The Office of the Inspector General (OIG) will be delving into
cases that involve possible abuse of the intelligence service’s
power to collect phone records under the authority of Section 215
of the Patriot Act, which allows the FBI access to "any tangible things," so long as
the FBI "specif[ies]"
that the order is "for an
authorized investigation . . . to protect against international
terrorism or clandestine intelligence activities."
Section 215 of 2001’s Patriot Act, which was extended in its entirety for an additional four years by President Obama in May of 2011, has been the subject of heated debate between the intelligence community and members of Congress that believe it is a necessary component of the war on terror versus groups such as the Electronic Frontier Foundation and the ACLU. The latter think that the ability to collect communications data en masse without a warrant constitutes a breach of the Fourth Amendment.
According to an analysis of the OIG’s probe by Foreign Policy Magazine, the review is to examine the FBI’s use of both pen register and trap-and-trace authority under the Foreign Intelligence Surveillance Act.
Without delving into the historical definition of “pen register” and “trap-and-trace” devices, which harken back to basic pulse dialing on telephones, these both refer to the ability to collect data on the numbers dialed by a caller.
Likewise, as both pen register and trap-and-trace refer to technology in an outdated way, when combined with the powers offered by the Patriot Act and the secretive FISA courts, they have allowed intelligence services greater leeway to include computer software programs and internet surveillance.
The upcoming report by the OIG will clearly take on greater significance coming on the heels of revelations of far-reaching NSA surveillance of phone records from companies like Verizon, and other tools that are according to leaks by former intelligence contractor Edward Snowden allegedly collecting a sweeping amount of information on online activities.
This new review by the Department of Justice, which will cover a two-year period between 2007 and 2009, could therefore shed more light on what the US government has been doing with both online surveillance data and phone records.
On Monday, the White House announced that it was tasking director of national intelligence James Clapper with an independent review of surveillance activities conducted by the NSA, a clear reaction to the widening number of Snowden’s leaks.

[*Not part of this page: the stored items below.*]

Lemma heads_deterministic_witness :
  (exists out,
     twice (DistogramHead.forward 1 Example.z_1334) Example.distogram_head
     = Some ((out, out), Example.distogram_head))
  /\ (exists out,
        twice (BondTypeHead.forward 3 Example.z_334) Example.bond_type_head
        = Some ((out, out), Example.bond_type_head))
  /\ (exists out,
        twice (PairwiseHead.forward 1
                 (mkPairFormerOutput 1 Example.z_1334))
          Example.pairwise_head
        = Some ((out, out), Example.pairwise_head)).
Proof.
  pose proof (@heads_deterministic Z Z_Scalar) as (Hd & Hb & Hp).
  split; [|split].
  - destruct (DistogramHead.forward 1 Example.z_1334
                Example.distogram_head) as [[out h']|] eqn:E;
      [|discriminate E].
    exists out. exact (Hd 1 _ _ out h' E).
  - destruct (BondTypeHead.forward 3 Example.z_334
                Example.bond_type_head) as [[out h']|] eqn:E;
      [|discriminate E].
    exists out. exact (Hb 3 _ _ out h' E).
  - destruct (PairwiseHead.forward 1
                (mkPairFormerOutput 1 Example.z_1334)
                Example.pairwise_head) as [[out h']|] eqn:E;
      [|discriminate E].
    exists out. exact (Hp 1 _ _ out h' E).
Defined.

Lemma PairwiseHead_forward_batched_shapes_witness :
  exists (bh : BondTypeHead.t Z) (d : Torch.tensor Z 4)
         (b : Torch.tensor Z 5),
    PairwiseHead.bond_type_head Example.pairwise_head = Some bh
    /\ PairwiseHead.forward 1 (mkPairFormerOutput 1 Example.z_1334)
         Example.pairwise_head
       = Some (mkPairwiseOutput (Torch.pack 4 d) (Some (Torch.pack 5 b)),
               Example.pairwise_head)
    /\ Torch.has_shape 4 [1; 3; 3; 2] d = true
    /\ Torch.has_shape 5
         [1; 1; 3; 3; BondTypeHead.no_bond_types bh] b = true.
Proof.
  apply (@PairwiseHead_forward_batched_shapes Z Z_Scalar
           Example.pairwise_head 1 3
           (mkPairFormerOutput 1 Example.z_1334));
    reflexivity.
Defined.

(* ================================================================== *)
(** * The classifier of the bond-type head as one affine map *)

Section Collapse.
Import Torch.
Context {R : Type} `{Scalar R}.

Hypothesis add_assoc : forall a b c : R, (a + (b + c))%R = (a + b + c)%R.
Hypothesis add_comm : forall a b : R, (a + b)%R = (b + a)%R.
Hypothesis add_0_l : forall a : R, (zero + a)%R = a.
Hypothesis mul_0_l : forall a : R, (zero * a)%R = zero.
Hypothesis mul_0_r : forall a : R, (a * zero)%R = zero.
Hypothesis mul_assoc : forall a b c : R, (a * (b * c))%R = (a * b * c)%R.
Hypothesis mul_add_distr_l :
  forall a b c : R, (a * (b + c))%R = (a * b + a * c)%R.
Hypothesis mul_add_distr_r :
  forall a b c : R, ((a + b) * c)%R = (a * c + b * c)%R.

Though the move was welcomed by some, it was also quickly lambasted by groups like the EFF and the ACLU, who questioned both the role of Clapper following his untruthful responses to a Congressional hearing, as well as the impartiality of a probe under the control of the very agency it is investigating.
White House and administration officials countered on Tuesday that Clapper would not be leading the review.
"The White House is selecting the members of the Review Group, consulting appropriately with the Intelligence Community," a National Security Council spokesperson told The Hill newspaper.
Whereas the NSA review panel seems to be off to a rocky start, there is reason to expect some valuable information brought to light by the Inspector General’s own inquiry.
"The IG has actually had a decent track record calling attention to abuses and misconduct by the FBI," said Julian Sanchez, a research fellow who studies surveillance law and technology at the Cato Institute who spoke with FP Magazine.
The IG will also be reviewing the use of drones within the US, including “policies, guidelines, controls, or restrictions" relating to privacy rights and civil liberties.
The Inspector General's office has so far not commented on when its review will be released.